Work item | Collect every line below that contains the word "running".

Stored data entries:
Definition eSearchAllOverlaps (rest : bytes) : list (Z * Z) * bool * bool :=
  let rest := trim_space rest in
  let behind := if has_prefix rest $"(" then
                  match correlatorEnd rest with
                  | None => None
                  | Some closing => Some (trim_prefix (drop (closing + 1) rest) [SP])
                  end
                else Some rest in
  match behind with
  | None => ([], false, false)
  | Some rest =>
      let (name, rest) := eSearchAtom rest in
      let (name, rest) := if beqs name $"UID" then eSearchAtom (trim_prefix rest [SP]) else (name, rest) in
      eSearchPairs (Datatypes.S (length rest)) name rest []
  end.

Example esearch_disjoint :
  eSearchAllOverlaps $" (TAG T1) UID ALL 3:5,9 X (ALL 3)" = ([(3, 5); (9, 9)], false, true).
Proof. vm_compute. reflexivity. Qed.
Example esearch_overlap :
  eSearchAllOverlaps $" UID COUNT 3 ALL 9:7,8" = ([(7, 9); (8, 8)], true, true).
Proof. vm_compute. reflexivity. Qed.
Example literal_found : trailingIMAPLiteral $"* LIST () NIL {12+} " = (Some (12, 14%nat), false).
Proof. vm_compute. reflexivity. Qed.
Example classify_search : classifyIMAPResponse $"* search 1 2" = (imapLineSearch, $" 1 2").
Proof. vm_compute. reflexivity. Qed.

(** ** The connection *)

Record readBudgetConn := mkBudget {
  active : bool; idleLimit : Z; remaining : Z; exceeded : bool;
  searchActive : bool; searchResponseSeen : bool; eSearchResponseSeen : bool;
  searchBuffer : bytes; searchLiteralBytes : Z; searchContinues : bool; searchPending : bytes;
  searchUIDs : gset Z; searchDuplicate : bool; searchIncomplete : bool;
  searchWindow : uidWindow; searchOutOfWindow : bool }.

#[export] Instance eta_budget : Eta readBudgetConn := fun c =>
  mkBudget (active c) (idleLimit c) (remaining c) (exceeded c) (searchActive c) (searchResponseSeen c)
    (eSearchResponseSeen c) (searchBuffer c) (searchLiteralBytes c) (searchContinues c) (searchPending c)
    (searchUIDs c) (searchDuplicate c) (searchIncomplete c) (searchWindow c) (searchOutOfWindow c).

Record searchObservation := mkObservation {
  oExceeded : bool; oSearchSeen : bool; oESearchSeen : bool; oDuplicate : bool; oIncomplete : bool; oOutOfWindow : bool }.

Definition noWindow : uidWindow := mkWindow 0 0.

Definition newReadBudgetConn (idle : Z) : readBudgetConn :=
  mkBudget true idle idle false false false false [] 0 false [] ∅ false false noWindow false.

Definition begin (c : readBudgetConn) (limit : Z) : readBudgetConn :=
  c <| active := true |> <| remaining := limit |> <| exceeded := false |>.

(** The part of [beginSearch] and [endSearch] that resets the observation. *)
Definition resetSearch (c : readBudgetConn) (running : bool) : readBudgetConn :=
  mkBudget (active c) (idleLimit c) (remaining c) (exceeded c) running false false [] 0 false [] ∅ false false noWindow false.

Definition beginSearch (c : readBudgetConn) (limit : Z) : readBudgetConn := resetSearch (begin c limit) true.

Definition checkSearchWindow (c : readBudgetConn) (window : uidWindow) : readBudgetConn := c <| searchWindow := window |>.

Definition finish (c : readBudgetConn) : bool * readBudgetConn :=
  (exceeded c, c <| active := true |> <| remaining := idleLimit c |> <| exceeded := false |>).

Definition endSearch (c : readBudgetConn) : searchObservation * readBudgetConn :=
  (mkObservation (exceeded c) (searchResponseSeen c) (eSearchResponseSeen c) (searchDuplicate c)
     (searchIncomplete c) (searchOutOfWindow c),
   resetSearch (snd (finish c)) false).

(** ** Observing *)

Definition searchRangeLocked (c : readBudgetConn) (range : Z * Z) : readBudgetConn :=
  let (start, stop) := range in
  if (start =? 0) || (stop =? 0) then c <| searchIncomplete := true |>
  else if width (searchWindow c) =? 0 then c
  else if (start <? Start (searchWindow c)) || (End (searchWindow c) <? stop) then c <| searchOutOfWindow := true |>
  else c.

Fixpoint observeFields (c : readBudgetConn) (numbers : list bytes) : readBudgetConn :=
  match numbers with
  | [] => c
  | field :: rest =>
      match parse_uint field 32 with
      | None => c <| searchIncomplete := true |>
      | Some uid =>
          let c := searchRangeLocked c (uid, uid) in
          let c := if bool_decide (uid ∈ searchUIDs c) then c <| searchDuplicate := true |> else c in
          observeFields (c <| searchUIDs := {[uid]} ∪ searchUIDs c |>) rest
      end
  end.

Definition observeSearchUIDsLocked (c : readBudgetConn) (numbers : bytes) : readBudgetConn :=
  let (c, numbers) :=
    match index_byte "("%byte numbers with
    | None => (c, numbers)
    | Some opening =>
        (if searchModSeqGroup (drop opening numbers) then c else c <| searchIncomplete := true |>, take opening numbers)
    end in
  observeFields c (fields numbers).

Definition twoQuotes : bytes := [DQUOTE; DQUOTE].

(** One line, without its LF, taken from the buffer: the line with what was
    pending before it, its kind and rest, the literal that ends it, and whether
    it ends inside a quoted string. *)
Definition lineParts (c : readBudgetConn) (raw : bytes)
  : bytes * (imapLineKind * bytes) * option (Z * nat) * bool :=
  let pending := searchPending c in
  let line := pending ++ trim_suffix raw [CR] in
  let kindrest := if negb (searchContinues c) || negb (beqs pending [])
                  then classifyIMAPResponse line else (imapLineData, []) in
  let '(literal, unterminated) :=
    match fst kindrest with imapLineText => (None, false) | _ => trailingIMAPLiteral line end in
  (line, kindrest, literal, unterminated).

(** The updates before the line is judged by its kind. *)
Definition frameLine (c : readBudgetConn) (line : bytes) (literal : option (Z * nat)) (unterminated : bool) : readBudgetConn :=
  let c := c <| searchPending := [] |> in
  let c := if contains_byte CR line || unterminated then c <| searchIncomplete := true |> else c in
  match literal with
  | Some (size, _) => (c <| searchContinues := true |>) <| searchLiteralBytes := size |>
  | None => c <| searchContinues := false |>
  end.

Definition observeLine (c : readBudgetConn) (raw : bytes) : readBudgetConn :=
  let '(line, (kind, rest), literal, unterminated) := lineParts c raw in
  let c := frameLine c line literal unterminated in
  match kind with
  | imapLineUnclassified => c <| searchIncomplete := true |>
  | imapLineSearch => observeSearchUIDsLocked (c <| searchResponseSeen := true |>) rest
  | imapLineESearch =>
      let c := c <| eSearchResponseSeen := true |> in
      match literal with
      | Some (_, opening) => c <| searchPending := take opening line ++ twoQuotes |>
      | None =>
          let '(ranges, overlaps, complete) := eSearchAllOverlaps rest in
          let c := fold_left searchRangeLocked ranges c in
          let c := if overlaps : bool then c <| searchDuplicate := true |> else c in
          if complete : bool then c else c <| searchIncomplete := true |>
      end
  | imapLineText | imapLineData => c
  end.

(** Drop what is left of a literal, then take a line; [None] to wait. *)
Definition takeLine (c : readBudgetConn) : readBudgetConn * option bytes :=
  if (0 <? searchLiteralBytes c) && (zlen (searchBuffer c) <=? searchLiteralBytes c)
  then ((c <| searchLiteralBytes := searchLiteralBytes c - zlen (searchBuffer c) |>) <| searchBuffer := [] |>, None)
  else
    let c := if 0 <? searchLiteralBytes c
             then (c <| searchBuffer := drop (Z.to_nat (searchLiteralBytes c)) (searchBuffer c) |>) <| searchLiteralBytes := 0 |>
             else c in
    match index_byte LF (searchBuffer c) with
    | None => (c, None)
    | Some e => (c <| searchBuffer := drop (Datatypes.S e) (searchBuffer c) |>, Some (take e (searchBuffer c)))
    end.

Fixpoint observeLoop (fuel : nat) (c : readBudgetConn) : readBudgetConn :=
  match fuel with
  | O => c
  | Datatypes.S fuel =>
      match takeLine c with
      | (c, None) => c
      | (c, Some raw) => observeLoop fuel (observeLine c raw)
      end
  end.

Definition observeSearchResponseLocked (c : readBudgetConn) (input : bytes) : readBudgetConn :=
  let c := c <| searchBuffer := searchBuffer c ++ input |> in
  observeLoop (Datatypes.S (length (searchBuffer c))) c.

(** ** The two halves of Read *)

(** [buffer[:n]] panics when [n] is negative. *)
Inductive prepared := PrepareDirect (n : Z) | PrepareRefused | PreparePanic | PrepareRead (n : Z).

Definition budgetPrepare (c : readBudgetConn) (buffer : Z) : readBudgetConn * prepared :=
  if negb (active c) then (c, PrepareDirect buffer)
  else if remaining c =? 0 then (c <| exceeded := true |>, PrepareRefused)
  else if remaining c <? buffer then (c, if remaining c <? 0 then PreparePanic else PrepareRead (remaining c))
  else (c, PrepareRead buffer).

Definition budgetAbsorb (c : readBudgetConn) (data : bytes) : readBudgetConn :=
  let c := if active c then c <| remaining := remaining c - zlen data |> else c in
  if searchActive c && (0 <? zlen data) then observeSearchResponseLocked c data else c.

Answer space |
Definition resetSearch (c : readBudgetConn) (running : bool) : readBudgetConn :=
  mkBudget (active c) (idleLimit c) (remaining c) (exceeded c) running false false [] 0 false [] ∅ false false noWindow false.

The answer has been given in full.